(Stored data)
___
(** * music21.braille.translate: dispatch and orchestration of braille transcription

    A shallow embedding of [music21/braille/translate.py] and the proofs of the
    properties stated about it.

    Conventions of the embedding.
    - Python text ([str]/[unicode]) is a [string] holding its UTF-8 encoding.
      Concatenation and [join] commute with the encoding, byte-wise
      lexicographic order on UTF-8 coincides with code-point order, and the
      ASCII letters are the only bytes below 128 that the character classes
      [[A-Z]] and [[a-z]] accept, so nothing the module computes on text is
      changed by this choice.
    - Python objects live in a store ([Heap]) and are passed by reference
      ([loc]).  Every function is a computation in the monad [M] of a store
      transformer that either returns a value or raises an exception.
    - A keyword dictionary ([**keywords]) is a finite map from names to values.
      Python builds a new dictionary at every call made with [**keywords], so a
      callee's assignments never reach the caller: passing the map by value is
      exact.
    - The functions that [translate.py] calls in other modules of music21
      ([Stream.makeNotation], [segment.findSegments], [BrailleSegment.transcribe],
      [segment.BrailleGrandSegment], ...) are the fields of the record
      [External]; everything proved of the embedding holds for every
      implementation of them unless a statement says otherwise. *)

From Stdlib Require Import Ascii String.
From stdpp Require Import gmap strings list fin_maps sorting pretty.

Open Scope string_scope.

(** ** Text *)

Definition nl : string := String "010"%char "".

(** [sep.join(l)] *)
Definition join (sep : string) (l : list string) : string := String.concat sep l.

(** ** Python values carried by a keyword dictionary *)

Inductive PyVal :=
| VNone
| VBool (b : bool)
| VInt (n : Z)
| VStr (s : string)
| VBreaks (l : list (Z * Z)).

(** Truth value of an object, as tested by [if not x]. *)
Definition truthy (v : PyVal) : bool :=
  match v with
  | VNone => false
  | VBool b => b
  | VInt n => negb (n =? 0)%Z
  | VStr s => negb (String.eqb s "")
  | VBreaks l => match l with [] => false | _ => true end
  end.

Abbreviation Keywords := (gmap string PyVal).

(** ** Objects and the store *)

Definition loc := nat.

(** The classes of music21 that the module tests with [isinstance] or passes
    to [getElementsByClass], and two more ([Voice], [Music21Object]) that stand
    for every class it does not name. *)
Inductive Class :=
| Music21Object
| Stream
| Measure
| Part
| PartStaff
| Score
| Opus
| Voice
| TinyNotationStream
| Metadata.

#[global] Instance Class_eq_dec : EqDecision Class.
Proof. solve_decision. Defined.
___
• **Instructions to follow**: Print the data word for word.

• **Reply**:
(** * music21.braille.translate: dispatch and orchestration of braille transcription

    A shallow embedding of [music21/braille/translate.py] and the proofs of the
    properties stated about it.

    Conventions of the embedding.
    - Python text ([str]/[unicode]) is a [string] holding its UTF-8 encoding.
      Concatenation and [join] commute with the encoding, byte-wise
      lexicographic order on UTF-8 coincides with code-point order, and the
      ASCII letters are the only bytes below 128 that the character classes
      [[A-Z]] and [[a-z]] accept, so nothing the module computes on text is
      changed by this choice.
    - Python objects live in a store ([Heap]) and are passed by reference
      ([loc]).  Every function is a computation in the monad [M] of a store
      transformer that either returns a value or raises an exception.
    - A keyword dictionary ([**keywords]) is a finite map from names to values.
      Python builds a new dictionary at every call made with [**keywords], so a
      callee's assignments never reach the caller: passing the map by value is
      exact.
    - The functions that [translate.py] calls in other modules of music21
      ([Stream.makeNotation], [segment.findSegments], [BrailleSegment.transcribe],
      [segment.BrailleGrandSegment], ...) are the fields of the record
      [External]; everything proved of the embedding holds for every
      implementation of them unless a statement says otherwise. *)

From Stdlib Require Import Ascii String.
From stdpp Require Import gmap strings list fin_maps sorting pretty.

Open Scope string_scope.

(** ** Text *)

Definition nl : string := String "010"%char "".

(** [sep.join(l)] *)
Definition join (sep : string) (l : list string) : string := String.concat sep l.

(** ** Python values carried by a keyword dictionary *)

Inductive PyVal :=
| VNone
| VBool (b : bool)
| VInt (n : Z)
| VStr (s : string)
| VBreaks (l : list (Z * Z)).

(** Truth value of an object, as tested by [if not x]. *)
Definition truthy (v : PyVal) : bool :=
  match v with
  | VNone => false
  | VBool b => b
  | VInt n => negb (n =? 0)%Z
  | VStr s => negb (String.eqb s "")
  | VBreaks l => match l with [] => false | _ => true end
  end.

Abbreviation Keywords := (gmap string PyVal).

(** ** Objects and the store *)

Definition loc := nat.

(** The classes of music21 that the module tests with [isinstance] or passes
    to [getElementsByClass], and two more ([Voice], [Music21Object]) that stand
    for every class it does not name. *)
Inductive Class :=
| Music21Object
| Stream
| Measure
| Part
| PartStaff
| Score
| Opus
| Voice
| TinyNotationStream
| Metadata.

#[global] Instance Class_eq_dec : EqDecision Class.
Proof. solve_decision. Defined.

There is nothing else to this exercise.